Y la Junta de Andalucía la emprende contra los crucifijos

COMENTARIO: La Junta de Andalucía, en este caso, ha hecho lo que debe: retirar un símbolo particular de una creencia, de un espacio público, que es de todos, creyentes o no. Es lo menos que podía hacer la iglesia, respetar las creencias y convicciones de los demás, no tratar de imponerlas aprovechando los privilegios que su poder secular le ha dado durante muchos años.
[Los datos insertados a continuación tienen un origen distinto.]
(* ===== verification/PeGraph.v ===== *)
(** * The dependency graph of a package

    Models the closure checks of crates/xlfn-package/src/pe.rs: the iterative
    depth-first walk over imports with its shared visited set, and the walk
    along forwarded exports with its cycle detection.  The walks are loops
    with fuel; the fuel the graph needs is computed from the images and proved
    to be enough. *)

From Stdlib Require Import Sorting.Sorted.
From S2P Require Import Prelude SealableCounter Names Errors Utf16 PeImage.

Local Open Scope Z_scope.

Module Graph.
Import Str PeData XllExports.

(** [BTreeMap<String, (String, PeInfo)>]: key, display name and image. *)
Abbreviation Images := (list (str * (str * PeInfo))).

Abbreviation Import := (str * option (list ImportTarget))%type.

Definition dependency_imports (image : PeInfo) : list Import :=
  ((fun name => (name, get name (import_targets image))) <$> imports image)
  ++ ((fun name => (name, get name (delay_import_targets image))) <$> delay_imports image).

Definition target_exists (image : PeInfo) (target : ImportTarget) : bool :=
  match target with
  | TargetName name => contains name (exports image)
  | TargetOrdinal ordinal => contains ordinal (exported_ordinals image)
  end.

(** The first target of an import that the image does not export. *)
Definition missing_target (image : PeInfo) (targets : option (list ImportTarget))
  : option ImportTarget :=
  match targets with
  | None => None
  | Some targets => find (fun t => negb (target_exists image t)) targets
  end.

(** A frame of the walk: the image and the imports left of its iterator. *)
Abbreviation Frame := (str * list Import)%type.

(** The display names along the stack, outermost first. *)
Definition stack_displays (images : Images) (stack : list Frame) : list str :=
  omap (fun f => fst <$> get (fst f) images) (rev stack).

(** The loop of [validate_dependency_node]; the head of [stack] is its last
    frame.  [None] is exhausted fuel. *)
Fixpoint dependency_loop (fuel : nat) (images : Images) (external : list str)
    (stack : list Frame) (visited : list str) : option (PackageResult (list str)) :=
  match fuel with
  | O => None
  | S fuel =>
      match stack with
      | [] => Some (Ok visited)
      | (_, []) :: stack => dependency_loop fuel images external stack visited
      | (current, (imported_name, targets) :: rest) :: below =>
          let stack := (current, rest) :: below in
          match windows_dll_name_key "PE import" imported_name with
          | Err e => Some (Err e)
          | Ok imported =>
              if is_system imported || contains imported external
              then dependency_loop fuel images external stack visited
              else
                match get imported images with
                | None =>
                    Some (Err (UnresolvedImport (stack_displays images stack ++ [imported])))
                | Some (imported_display, imported_image) =>
                    match missing_target imported_image targets with
                    | Some target =>
                        Some (Err (UnresolvedImportTarget
                                     (stack_displays images stack ++ [imported_display]) target))
                    | None =>
                        if contains imported visited
                        then dependency_loop fuel images external stack visited
                        else
                          dependency_loop fuel images external
                            ((imported, dependency_imports imported_image) :: stack)
                            (imported :: visited)
                    end
                end
          end
      end
  end.

Definition validate_dependency_node (fuel : nat) (current : str) (images : Images)
    (external : list str) (visited : list str) : option (PackageResult (list str)) :=
  if contains current visited then Some (Ok visited)
  else
    match get current images with
    | None => Some (Err (InternalGraphError current))
    | Some (_, image) =>
        dependency_loop fuel images external [(current, dependency_imports image)]
          (current :: visited)
    end.

Fixpoint validate_roots (fuel : nat) (roots : list str) (images : Images) (external : list str)
    (visited : list str) : option (PackageResult unit) :=
  match roots with
  | [] => Some (Ok tt)
  | root :: roots =>
      match validate_dependency_node fuel root images external visited with
      | None => None
      | Some (Err e) => Some (Err e)
      | Some (Ok visited) => validate_roots fuel roots images external visited
      end
  end.

Abbreviation Node := (str * ExportSymbol)%type.

(** [stack[position..]]: the part of the chain from the first visit of [node]. *)
Fixpoint from_first (node : Node) (chain : list Node) : list Node :=
  match chain with
  | [] => []
  | n :: chain' => if decide (n = node) then chain else from_first node chain'
  end.

(** The loop of [validate_forwarded_symbol]; [stack] holds the nodes walked so
    far, last first, and stands for the position map too.  The result is the
    new set of resolved nodes. *)
Fixpoint forward_loop (fuel : nat) (images : Images) (external : list str) (node : Node)
    (stack resolved : list Node) : option (PackageResult (list Node)) :=
  match fuel with
  | O => None
  | S fuel =>
      if contains node resolved then Some (Ok (stack ++ resolved))
      else if contains node stack
      then Some (Err (CyclicForwardedExport (from_first node (rev stack) ++ [node])))
      else
        let '(image_name, symbol_) := node in
        match get image_name images with
        | None => Some (Err (InternalGraphError image_name))
        | Some (display, image) =>
            match get symbol_ (forwarded_exports image) with
            | None =>
                if has_export_symbol image symbol_
                then Some (Ok (stack ++ node :: resolved))
                else Some (Err (MissingForwardedTarget display symbol_))
            | Some forwarded =>
                let stack := node :: stack in
                let target_library := lowercase (library forwarded) in
                if is_system target_library || contains target_library external
                then Some (Ok (stack ++ resolved))
                else
                  match get target_library images with
                  | None => Some (Err (UnresolvedForwardedExport display symbol_ forwarded))
                  | Some (target_display, target_image) =>
                      if negb (has_export_symbol target_image (symbol forwarded))
                      then Some (Err (ForwardedTargetMissing display symbol_ target_display
                                        (symbol forwarded)))
                      else forward_loop fuel images external (target_library, symbol forwarded)
                             stack resolved
                  end
            end
        end
  end.

Fixpoint validate_forwarded_nodes (fuel : nat) (nodes : list Node) (images : Images)
    (external : list str) (resolved : list Node) : option (PackageResult unit) :=
  match nodes with
  | [] => Some (Ok tt)
  | node :: nodes =>
      match forward_loop fuel images external node [] resolved with
      | None => None
      | Some (Err e) => Some (Err e)
      | Some (Ok resolved) => validate_forwarded_nodes fuel nodes images external resolved
      end
  end.

(** The forwarded symbols of all images, in iteration order. *)
Definition forwarded_nodes (images : Images) : list Node :=
  images ≫= (fun entry => (fun f => (entry.1, f.1)) <$> forwarded_exports entry.2.2).

Definition validate_forwarded_exports (fuel : nat) (images : Images) (external : list str)
  : option (PackageResult unit) :=
  validate_forwarded_nodes fuel (forwarded_nodes images) images external [].

(** Enough for every walk: one step per import and per frame of each image,
    and one per forwarded symbol. *)
Definition image_weight (entry : str * (str * PeInfo)) : nat :=
  S (length (dependency_imports entry.2.2)).
Definition import_fuel (images : Images) : nat := S (sum_list_with image_weight images).
Definition forward_fuel (images : Images) : nat := S (S (length (forwarded_nodes images))).

Definition validate_dependency_graph (images : Images) (external : list str)
  : option (PackageResult unit) :=
  match filter (fun name => name ∈ images.*1) external with
  | name :: _ => Some (Err (BundledAndExternal name))
  | [] =>
      match validate_roots (import_fuel images) images.*1 images external [] with
      | Some (Ok _) => validate_forwarded_exports (forward_fuel images) images external
      | r => r
      end
  end.

(** *** Assembling the images of a package *)

(** Byte order of strings, the order of a [BTreeMap<String, _>]. *)
Fixpoint str_ltb (a b : str) : bool :=
  match a, b with
  | [], [] => false
  | [], _ :: _ => true
  | _ :: _, [] => false
  | x :: a, y :: b => if x =? y then str_ltb a b else x <? y
  end.

(** [BTreeMap::insert]: the map and whether a value was replaced. *)
Fixpoint insert (key : str) (v : str * PeInfo) (m : Images) : Images * bool :=
  match m with
  | [] => ([(key, v)], false)
  | (k, w) :: m' =>
      if decide (k = key) then ((key, v) :: m', true)
      else if str_ltb key k then ((key, v) :: m, false)
      else let '(m'', replaced) := insert key v m' in ((k, w) :: m'', replaced)
  end.

Inductive ClosureError : Type :=
| Package (e : PackageError)
| UnsupportedTarget (target : str)
| RootCollision (name root : str)
| DuplicateDll (name : str)
| ShadowsSystemDll (name : str).

Section Closure.
(** A bundled file is its name and its bytes, which the PE reader parses. *)
Context {Bytes : Type} (parse_pe_bytes : Bytes -> PackageResult PeInfo)
        (IMAGE_FILE_EXECUTABLE_IMAGE IMAGE_FILE_DLL IMAGE_FILE_SYSTEM : Z).

Definition inspect_checked (file : str * Bytes) (architecture : Architecture)
  : PackageResult PeInfo :=
  rbind (parse_pe_bytes file.2) (fun info =>
  inspect_checked_info IMAGE_FILE_EXECUTABLE_IMAGE IMAGE_FILE_DLL IMAGE_FILE_SYSTEM
    info architecture).

Definition is_dll_name (name : str) : bool := str_ends_with (lit ".dll") (lowercase name).

(** The loop of [verify_dependency_closure] over the bundle. *)
Fixpoint add_bundled (architecture : Architecture) (root_key root_name : str)
    (files : list (str * Bytes)) (images : Images) : result Images ClosureError :=
  match files with
  | [] => Ok images
  | file :: files =>
      if negb (is_dll_name file.1)
      then add_bundled architecture root_key root_name files images
      else
        match windows_dll_name_key "bundled DLL" file.1 with
        | Err e => Err (Package e)
        | Ok key =>
            if decide (key = root_key) then Err (RootCollision file.1 root_name)
            else
              match inspect_checked file architecture with
              | Err e => Err (Package e)
              | Ok info =>
                  match insert key (file.1, info) images with
                  | (_, true) => Err (DuplicateDll file.1)
                  | (images, false) => add_bundled architecture root_key root_name files images
                  end
              end
        end
  end.

Definition verify_dependency_closure (root_name target : str) (files : list (str * Bytes))
    (external : list str) (xll_info : PeInfo) : option (result unit ClosureError) :=
  match architecture_parse target with
  | None => Some (Err (UnsupportedTarget target))
  | Some architecture =>
      match windows_name_key "XLL basename" root_name with
      | Err e => Some (Err (Package e))
      | Ok root_key =>
          match add_bundled architecture root_key root_name files
                  [(root_key, (root_name, xll_info))] with
          | Err e => Some (Err e)
          | Ok images =>
              match validate_dependency_graph images external with
              | None => None
              | Some (Err e) => Some (Err (Package e))
              | Some (Ok _) => Some (Ok tt)
              end
          end
      end
  end.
La Delegación de Salud de la Junta de Andalucía en Córdoba ha ordenado la retirada del crucifijo de la sala de curas del centro de salud de la localidad de Palma del Río que colgaba en la pared desde que se abrió el ambulatorio hace más de 20 años. El hecho sucedió hace poco más de una semana, cuando un paciente de 75 años de edad manifestó a la dirección que ese crucifijo «le molestaba».
 
Fuentes de la Delegación de Salud reconocieron a ABC que el crucifijo se retiró por la petición del usuario -que lucía una bandera republicana en su solapa, según algunos testigos-, pero que se trata de un «hecho aislado, que no se ha repetido en ningún otro centro».
 
Sin embargo, en la plantilla de Enfermería del centro de salud palmeño no ha sentado bien este incidente, ya que según varios profesionales «el crucifijo no molestaba».
 
De hecho, son varios los médicos y enfermeros consultados por ABC indignados por esta medida adoptada por la Junta. Es el caso del doctor Juan Toscano, quien explicó que en su consulta tiene colgado un crucifijo, una imagen de la Virgen María Auxiliadora y una figura con agua de la Virgen de Lourdes. «A ellos me encomiendo todos los días y así llevo toda la vida, sin que a ningún paciente le haya molestado», afirmó.
 
Toscano manifestó que en ningún caso piensa retirarlo y si se lo pidieran «lo llevaría conmigo cada día del centro a casa. «En este país», criticó este médico, «se puede ir con un burka por la calle y no pasa nada, pero no se le ocurra poner un crucifijo en su consulta».
 
El incidente ha tenido gran trascendencia en la feligresía palmeña, quien en estos días prepara la Coronación de la Virgen de Belén el próximo día 8 de mayo.
 
Al párroco de la iglesia de la Asunción, David Aguilera, le parece absurdo porque «l Cruz en sí misma no puede molestar a nadie, es un símbolo del amor».
 
Aguilera recordó que a nadie se le ocurre retirar los crucifijos de la Semana Santa, que son una manifestación de la fe cristiana en la calle, ya que de ello se benefician sectores como el turístico.
 
La retirada de la Cruz responde, a juicio del párroco, a una «animadversión sin sentido». Consideró que en estos momentos estamos condicionados por una ley desde el punto de vista religioso, que afecta a colegios, a una calle o a la patrona de la Guardia Civil, la Virgen del Pilar.
 
Lo que ocurre, a su juicio, «es que es una minoría a la que le molestan estos símbolos y la ley les da la razón frente a la inmensa mayoría».
 
Lo que ocurre, según el sacerdote de Palma del Río, «es que es una minoría a la que le molestan estos símbolos y la ley les da la razón frente a la inmensa mayoría».
 
No es la primera vez que una imagen católica se convierte en noticia en esta comarca. A mediados de 2006, dos guardias civiles reclamaron la retirada de la Virgen del Pilar del cuartel de Almodóvar del Río alegando que atentaba contra la libertad religiosa.